Medical Scientist-Programm 2026

Titel: "Impact of ER shaping disorders on ER contact sites: A comparative analysis of Reep1 and Reep2 KO mice"

Zusammenfassung:
Variants in genes encoding endoplasmic reticulum (ER)-resident membrane-shaping proteins such REEP1 and REEP2 are associated with ER structural abnormalities and axonal degeneration. REEP1 and REEP2 share a high homology and show overlapping expression. Despite this clear genetic link, the mechanisms by which ER morphological defects ultimately lead to neurodegeneration remain poorly understood. Building on our data showing that mutations in REEP1 alter ER architecture and are accompanied by peroxisomal and mitochondrial defects, we hypothesize that these occur secondary to changes in ER contact sites (ERCs).

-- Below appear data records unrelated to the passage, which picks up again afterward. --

Lemma fkeeps_ok {A} (a : A) : fkeeps t (mok a).
Proof. intros s b s' _ E. injection E as <- <-. apply fork_frame_refl. Qed.
Lemma fkeeps_get {A} (f : sys → A) : fkeeps t (mget f).
Proof. intros s b s' _ E. injection E as <- <-. apply fork_frame_refl. Qed.
Lemma fkeeps_lift {A} (r : res A) : fkeeps t (mlift r).
Proof. intros s b s' _ E. apply mlift_Ok_inv in E as [_ ->]. apply fork_frame_refl. Qed.
Lemma fkeeps_bnd {A D} (m : M sys A) (k : A → M sys D) : fkeeps t m → (∀ a, fkeeps t (k a)) → fkeeps t (mbnd m k).
Proof.
  intros H1 H2 s a s' Hc E. apply mbnd_Ok_inv in E as (b & s1 & E1 & E2). pose proof (H1 _ _ _ Hc E1) as F1. eapply fork_frame_trans; [exact F1|].
  eapply H2; [|exact E2]. destruct (ff_ker _ _ _ F1) as (-> & _). done.
Qed.
Lemma fkeeps_pcb u : fkeeps t (pcb_at u).
Proof. intros s a s' _ E. unfold pcb_at in E. case_match; kinv. apply fork_frame_refl. Qed.
Lemma fkeeps_task u : fkeeps t (task_at u).
Proof. intros s a s' _ E. unfold task_at in E. case_match; kinv. apply fork_frame_refl. Qed.

(** Changes of the running task's PCB that keep its family. *)
Lemma fork_frame_self s s1 p p' : cur (ker s) ≠ t → pcbs s !! cur (ker s) = Some p → parent_pid p' = parent_pid p → exit_status p' = exit_status p → istack p' = istack p → name p' = name p →
  ker s1 = ker s → thread_all_list s1 = thread_all_list s → pid_bitmap s1 = pid_bitmap s → pid_lock s1 = pid_lock s → pcbs s1 = <[cur (ker s) := p']> (pcbs s) → fork_frame t s s1.
Proof.
  intros Hc Hp E1 E2 E3 E4 K1 K2 K3 K4 Epc. split; rewrite ?K1, ?Epc; try done; eauto.
  - intros u q Hu Hq. destruct (decide (u = cur (ker s))) as [->|Hn]; [|rewrite lookup_insert_ne by done; exists q; by split_and!]. assert (q = p) as -> by congruence. exists p'. rewrite lookup_insert_eq. by split_and!.
  - intros q Hq. rewrite lookup_insert_ne by done. exists q. by split_and!.
Qed.

Lemma fkeeps_mem {A} (m : M mst A) : fkeeps t (on_mem m).
Proof. intros s a s' Hc E. unfold on_mem in E. repeat case_match; try done. kinv. eapply fork_frame_self; cycle -1; [reflexivity|..]; done. Qed.
Lemma fkeeps_fs {A} (m : M fs A) : fkeeps t (on_fs m).
Proof. intros s a s' Hc E. unfold on_fs in E. repeat case_match; try done. kinv. eapply fork_frame_self; cycle -1; [reflexivity|..]; done. Qed.

Lemma fkeeps_upd_pcb f : (∀ p, parent_pid (f p) = parent_pid p ∧ p_fd_table (f p) = p_fd_table p ∧ istack (f p) = istack p ∧ name (f p) = name p) → fkeeps t (upd_pcb t f).
Proof.
  intros Hf s a s' Hc E. unfold upd_pcb in E. case_match eqn:Ep; kinv. destruct (Hf p) as (F1 & F2 & F3 & F4). split; try done; eauto.
  - intros u q Hu Hq. cbn. rewrite lookup_insert_ne by done. exists q. by split_and!.
  - intros q Hq. assert (q = p) as -> by congruence. cbn. rewrite lookup_insert_eq. exists (f p). by split_and!.
Qed.

Lemma fkeeps_upd_task f : (∀ k, pid (f k) = pid k ∧ status (f k) = status k ∧ kstack (f k) = kstack k) → fkeeps t (upd_ktask t f).
Proof.
  intros Hf s a s' Hc E. unfold upd_ktask, on_ker, upd_task in E. destruct (tasks (ker s) !! t) as [k|] eqn:Ek; [|done]. cbn in E. injection E as <- <-. destruct (Hf k) as (F1 & F2 & F3). split; try done; eauto 10.
  - intros u Hu. cbn. by rewrite lookup_insert_ne by done.
  - intros k' Hk'. assert (k' = k) as -> by congruence. cbn. rewrite lookup_insert_eq. by exists (f k).
Qed.

Lemma fkeeps_activate u : fkeeps t (on_ker (λ v2p, page_dir_activate v2p u)).
Proof.
  intros s a s' Hc E. unfold on_ker, page_dir_activate, mbnd, get_task, mmod in E. destruct (tasks (ker s) !! u) as [k|]; [|done]. cbn in E. injection E as <- <-. split; cbn; try done; eauto 10.
Qed.

End frame_lemmas.

#[export] Hint Resolve fkeeps_ok fkeeps_get fkeeps_lift fkeeps_pcb fkeeps_task fkeeps_mem fkeeps_fs fkeeps_activate : fkeeps.

Ltac fkeep := repeat first [solve [eauto with fkeeps] | apply fkeeps_bnd; [|intros ?] | case_match].

Section fork_table.
Context {B : Build} {C : Code}.
Implicit Types (s : sys) (k : task) (p : pcb).

Lemma fkeeps_copy_page t c buf v : fkeeps t (copy_page t c buf v).
Proof. unfold copy_page. fkeep. Qed.
#[local] Hint Resolve fkeeps_copy_page : fkeeps.
Lemma fkeeps_copy_bits n t c buf start ib i w : fkeeps t (copy_bits n t c buf start ib i w).
Proof. revert i. induction n as [|n IH]; intros i; cbn [copy_bits]; fkeep. Qed.
#[local] Hint Resolve fkeeps_copy_bits : fkeeps.
Lemma fkeeps_copy_bytes t c buf start ib bs : fkeeps t (copy_bytes t c buf start ib bs).
Proof. revert ib. induction bs as [|w bs IH]; intros ib; cbn [copy_bytes]; fkeep. Qed.
#[local] Hint Resolve fkeeps_copy_bytes : fkeeps.
Lemma fkeeps_copy_body t c buf : fkeeps t (copy_body_stack3 t c buf).
Proof. unfold copy_body_stack3. fkeep. Qed.
Lemma fkeeps_open_cnts n t fd : fkeeps t (update_inode_open_cnts n t fd).
Proof. revert fd. induction n as [|n IH]; intros fd; cbn [update_inode_open_cnts]; fkeep. Qed.

(** The child right after its PCB was copied and given an identifier. *)
Definition child_task (i : Z) (k : task) : task := Task (i + 1) TASK_READY (priority k) (priority k) 0 (pgdir k) (stack_magic k) (kstack k).
Definition with_child (t i : Z) (b : bitmap) (k : task) (p : pcb) (s : sys) : sys :=
  set_ker (with_tasks (<[t := child_task i k]> (tasks (ker s))) (ker s)) (set_pcbs (<[t := set_parent_pid (pid k) p]> (pcbs s)) (set_pids b (Lock 0 0) s)).

(** The second half of [copy_pcb_vaddrbitmap_stack0] *)
Definition copy_bitmap (t : Z) : M sys Z :=
  let! vaddr_btmp := on_mem (get_kernel_pages bitmap_pg_cnt) in
  if vaddr_btmp =? NULL then mok (-1)
  else
    let! p := pcb_at t in
    let v := p_vaddr p in
    do! mlift (ASSERT (negb (vaddr_bits p =? NULL))) in
    let! bytes := mlift (get_at (bits (vaddr_bitmap v)) 0 (bitmap_pg_cnt * PG_SIZE)) in
    do! upd_pcb t (set_p_vaddr (VAddr (Bitmap (btmp_bytes_len (vaddr_bitmap v)) bytes) (vaddr_start v))) in
    do! upd_pcb t (set_vaddr_bits vaddr_btmp) in
    mok 0.

Lemma copy_pcb_run s t c k p : t ≠ c → tasks (ker s) !! c = Some k → pcbs s !! c = Some p → bitmap_ok (pid_bitmap s) → btmp_bytes_len (pid_bitmap s) = 128 → pid_lock s = Lock 0 0 → cur (ker s) ≠ 0 →
  (∃ j, 0 ≤ j < 1024 ∧ bit (pid_bitmap s) j = false) →
  ∃ b i, copy_pcb_vaddrbitmap_stack0 t c s = copy_bitmap t (with_child t i b k p s) ∧ 0 ≤ i < 1024 ∧ bit (pid_bitmap s) i = false ∧ bitmap_ok b ∧ btmp_bytes_len b = 128 ∧
    ∀ j, 0 ≤ j → bit b j = if decide (j = i) then true else bit (pid_bitmap s) j.
Proof.
  intros Htc Hk Hp Hb Hl Hlk Hc Hfree. set (s1 := set_pcbs (<[t := p]> (pcbs s)) (set_ker (with_tasks (<[t := k]> (tasks (ker s))) (ker s)) s)).
  destruct (allocate_pid_run s1 Hb Hl Hlk Hc Hfree) as (b & i & E & Hi & Hbi & B1 & B2 & B3). exists b, i. split; [|done].
  unfold copy_pcb_vaddrbitmap_stack0. erewrite mbnd_Ok by (unfold task_at; by rewrite Hk). erewrite mbnd_Ok by (unfold pcb_at; by rewrite Hp). do 2 erewrite mbnd_Ok by reflexivity. fold s1.
  unfold fork_pid. erewrite mbnd_Ok by exact E. erewrite mbnd_Ok by (unfold upd_ktask, on_ker, upd_task; cbn; rewrite lookup_insert_eq; reflexivity).
  erewrite mbnd_Ok by (unfold upd_pcb; cbn; rewrite lookup_insert_eq; reflexivity). cbn. rewrite !insert_insert_eq. reflexivity.
Qed.

Lemma fkeeps_copy_bitmap t : fkeeps t (copy_bitmap t).
Proof. unfold copy_bitmap. fkeep; by apply fkeeps_upd_pcb. Qed.

(** [build_child_stack] changes EAX only. *)
Lemma build_inv s t a s' p k : build_child_stack t s = Ok (a, s') → pcbs s !! t = Some p → tasks (ker s) !! t = Some k →
  ∃ p' k', s' = set_ker (with_tasks (<[t := k']> (tasks (ker s))) (ker s)) (set_pcbs (<[t := p']> (pcbs s)) s) ∧ pid k' = pid k ∧ status k' = status k ∧
    (EAX_IDX < length (istack p))%nat ∧ istack p' = <[EAX_IDX := 0]> (istack p) ∧ parent_pid p' = parent_pid p ∧ p_fd_table p' = p_fd_table p ∧ name p' = name p ∧ ts_eip (tstack p') = intr_exit_fn ∧
    ∃ fl, istack p' !! EFLAGS_IDX = Some fl ∧ kstack k' = [FIntr fl].
Proof.
  intros E Hp Hk. unfold build_child_stack in E. apply mbnd_Ok_inv in E as (p0 & s0 & Ep & E). unfold pcb_at in Ep. rewrite Hp in Ep. injection Ep as <- <-.
  apply mbnd_Ok_inv in E as (l & s1 & [El ->]%mlift_Ok_inv & E). apply mbnd_Ok_inv in E as (edi & s1 & [_ ->]%mlift_Ok_inv & E). apply mbnd_Ok_inv in E as (esi & s1 & [_ ->]%mlift_Ok_inv & E).
  apply mbnd_Ok_inv in E as (fl & s1 & [Efl ->]%mlift_Ok_inv & E). apply wr_Ok_inv in El as [Eb ->]. rewrite Nat2Z.id in *.
  unfold upd_pcb, upd_ktask, on_ker, upd_task, mbnd, mok in E. repeat (progress (cbn [rbind fst snd pcbs set_pcbs ker tasks set_ker with_tasks] in E; rewrite ?Hp, ?Hk, ?lookup_insert_eq, ?insert_insert_eq in E)).
  injection E as <- <-. do 2 eexists. split; [reflexivity|]. cbn. split_and!; try done; [lia|]. exists fl. split; [|done]. unfold rd in Efl. rewrite Nat2Z.id in Efl. destruct (Z.of_nat EFLAGS_IDX <? 0); [done|]. case_match; [by simplify_eq|done].
Qed.

(** The kernel and the two processes when [copy_process] has succeeded. *)
Record forked (s s2 : sys) (t i : Z) (kp : task) (pp : pcb) (k' : task) (p' : pcb) : Prop := {
  fd_ker : cur (ker s2) = cur (ker s) ∧ thread_ready_list (ker s2) = thread_ready_list (ker s) ∧ thread_all_list s2 = thread_all_list s;
  fd_tasks : ∀ u, u ≠ t → tasks (ker s2) !! u = tasks (ker s) !! u;
  fd_pcbs : ∀ u q, u ≠ t → pcbs s !! u = Some q → ∃ q', pcbs s2 !! u = Some q' ∧ parent_pid q' = parent_pid q ∧ exit_status q' = exit_status q ∧ istack q' = istack q;
  fd_task : tasks (ker s2) !! t = Some k' ∧ pid k' = i + 1 ∧ status k' = TASK_READY;
  fd_pcb : pcbs s2 !! t = Some p' ∧ parent_pid p' = pid kp ∧ p_fd_table p' = p_fd_table pp ∧ name p' = name pp;
  fd_frame : istack p' = <[EAX_IDX := 0]> (istack pp) ∧ (EAX_IDX < length (istack pp))%nat ∧ ∃ fl, istack p' !! EFLAGS_IDX = Some fl ∧ kstack k' = [FIntr fl];
  fd_free : 0 ≤ i < 1024 ∧ bit (pid_bitmap s) i = false;
  fd_bitmap : bitmap_ok (pid_bitmap s2) ∧ btmp_bytes_len (pid_bitmap s2) = 128;
  fd_bits : ∀ j, 0 ≤ j → bit (pid_bitmap s2) j = if decide (j = i) then true else bit (pid_bitmap s) j;
  fd_lock : pid_lock s2 = Lock 0 0
}.

Lemma copy_process_inv s t c kp pp s2 : c = cur (ker s) → t ≠ c → c ≠ 0 → tasks (ker s) !! c = Some kp → pcbs s !! c = Some pp → bitmap_ok (pid_bitmap s) → btmp_bytes_len (pid_bitmap s) = 128 → pid_lock s = Lock 0 0 →
  (∃ j, 0 ≤ j < 1024 ∧ bit (pid_bitmap s) j = false) → copy_process t c s = Ok (0, s2) → ∃ i k' p', forked s s2 t i kp pp k' p'.
Proof.
  intros -> Htc Hc0 Hk Hp Hb Hl Hlk Hfree E. unfold copy_process in E. apply mbnd_Ok_inv in E as (buf & sa & Ea & E). destruct (buf =? NULL); [done|].
  unfold on_mem in Ea. rewrite Hk, Hp in Ea. apply rbind_Ok_inv in Ea as ([v st] & _ & Ea). injection Ea as _ <-. set (pa := set_p_vaddr (userprog_vaddr st) pp) in *. cbn [fst snd] in E. set (sa := set_space _ _) in E.
  destruct (copy_pcb_run sa t (cur (ker s)) kp pa Htc Hk ltac:(cbn; apply lookup_insert_eq) Hb Hl Hlk Hc0 Hfree) as (b & i & Ec & Hi & Hbi & B1 & B2 & B3). set (sd := with_child t i b kp pa sa) in Ec.
  apply mbnd_Ok_inv in E as (r & se & Er & E). rewrite Ec in Er. pose proof (fkeeps_copy_bitmap t sd r se (not_eq_sym Htc) Er) as F1. destruct (r =? -1); [done|].
  assert (Hce : cur (ker se) ≠ t) by (rewrite (proj1 (ff_ker _ _ _ F1)); by apply not_eq_sym).
  apply mbnd_Ok_inv in E as (d & sf & Ed & E). apply mbnd_Ok_inv in E as ([] & sg & Eg & E). destruct (d =? NULL); [done|]. apply mbnd_Ok_inv in E as ([] & sh & Eh & E).
  assert (F2 : fork_frame t se sh).
  { assert (Hm : fkeeps t (let! d := on_mem create_page_dir in do! upd_ktask t (set_pgdir d) in copy_body_stack3 t (cur (ker s)) buf)) by (fkeep; by apply fkeeps_upd_task).
    apply (Hm se tt sh Hce). erewrite mbnd_Ok by exact Ed. erewrite mbnd_Ok by exact Eg. exact Eh. }
  pose proof (fork_frame_trans _ _ _ _ F1 F2) as F. destruct F as [(K1 & _ & K2) K3 [K4 K5] K6 K7 K8 K9].
  destruct (K8 (child_task i kp) ltac:(cbn; apply lookup_insert_eq)) as (kh & Hkh & Ek1 & Ek2 & _). destruct (K9 (set_parent_pid (pid kp) pa) ltac:(cbn; apply lookup_insert_eq)) as (ph & Hph & Ep1 & Ep2 & Ep3 & Ep4).
  apply mbnd_Ok_inv in E as (x & si & Ei & E). destruct (build_inv sh t x si ph kh Ei Hph Hkh) as (p3 & k3 & Esi & G1 & G2 & G3 & G4 & G5 & G6 & G7 & _ & G8).
  assert (Hci : cur (ker si) ≠ t) by (rewrite Esi; cbn; rewrite K1; by apply not_eq_sym).
  assert (F3 : fork_frame t si s2).
  { assert (Hm : fkeeps t (do! update_inode_open_cnts 5 t 3 in do! on_mem (mfree_page PF_KERNEL buf 1) in mok 0)) by (fkeep; apply fkeeps_open_cnts). by apply (Hm si 0 s2 Hci). }
  destruct F3 as [(L1 & _ & L2) L3 [L4 L5] L6 L7 L8 L9]. destruct (L8 k3 ltac:(rewrite Esi; cbn; apply lookup_insert_eq)) as (k' & M1 & M2 & M3 & M4). destruct (L9 p3 ltac:(rewrite Esi; cbn; apply lookup_insert_eq)) as (p' & N1 & N2 & N3 & N4 & N5).
  exists i, k', p'. split.
  - rewrite L1, L2, L3, Esi. cbn. by rewrite K1, K2, K3.
  - intros u Hu. rewrite L6, Esi by done. cbn. rewrite lookup_insert_ne by done. rewrite K6 by done. cbn. by rewrite lookup_insert_ne by done.
  - intros u q Hu Hq. destruct (decide (u = cur (ker s))) as [->|Hn].
    + assert (q = pp) as -> by congruence. destruct (K7 (cur (ker s)) pa Hu) as (q1 & Q1 & Q2 & Q3 & Q4 & _); [cbn; rewrite lookup_insert_ne by done; apply lookup_insert_eq|].
      destruct (L7 (cur (ker s)) q1 Hu) as (q2 & R1 & R2 & R3 & R4 & _); [rewrite Esi; cbn; by rewrite lookup_insert_ne by done|]. unfold pa in Q2, Q3, Q4. cbn in Q2, Q3, Q4. exists q2. split_and!; congruence.
    + destruct (K7 u q Hu) as (q1 & Q1 & Q2 & Q3 & Q4 & _); [cbn; by rewrite !lookup_insert_ne by done|].
      destruct (L7 u q1 Hu) as (q2 & R1 & R2 & R3 & R4 & _); [rewrite Esi; cbn; by rewrite lookup_insert_ne by done|]. exists q2. split_and!; congruence.
  - cbn in Ek1, Ek2. split_and!; [done|congruence|congruence].
  - unfold pa in Ep1, Ep2, Ep4. cbn in Ep1, Ep2, Ep4. split_and!; [done|congruence..].
  - unfold pa in Ep3. cbn in Ep3. destruct G8 as (fl & G8 & G9). split; [congruence|]. split; [by rewrite <-Ep3|]. exists fl. split; congruence.
  - done.
  - rewrite L4, Esi. cbn. rewrite K4. done.
  - intros j Hj. rewrite L4, Esi. cbn. rewrite K4. by apply B3.
  - rewrite L5, Esi. cbn. by rewrite K5.
Qed.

ERCs are regions where the ER closely apposes other organelles to allow rapid, localized exchange of lipids and calcium. They also act as signaling hubs that regulate organelle dynamics, metabolism, stress responses, and cell fate. To test our hypothesis, we propose a comparative analysis of Reep1 knockout (KO), Reep2 KO, and Reep1/Reep2 double KO (dKO) mice. This approach will allow us to determine whether ER abnormalities observed in Reep1 KO mice are exacerbated by concomitant loss of Reep2 and to assess the resulting impact on ERCs. We will then assess, how defective ERCs affect the homeostasis of other organelles. Disruption of these processes may promote ER stress, impair organelle function, and lead to the accumulation of toxic proteins, thereby contributing to the progression of axon degeneration.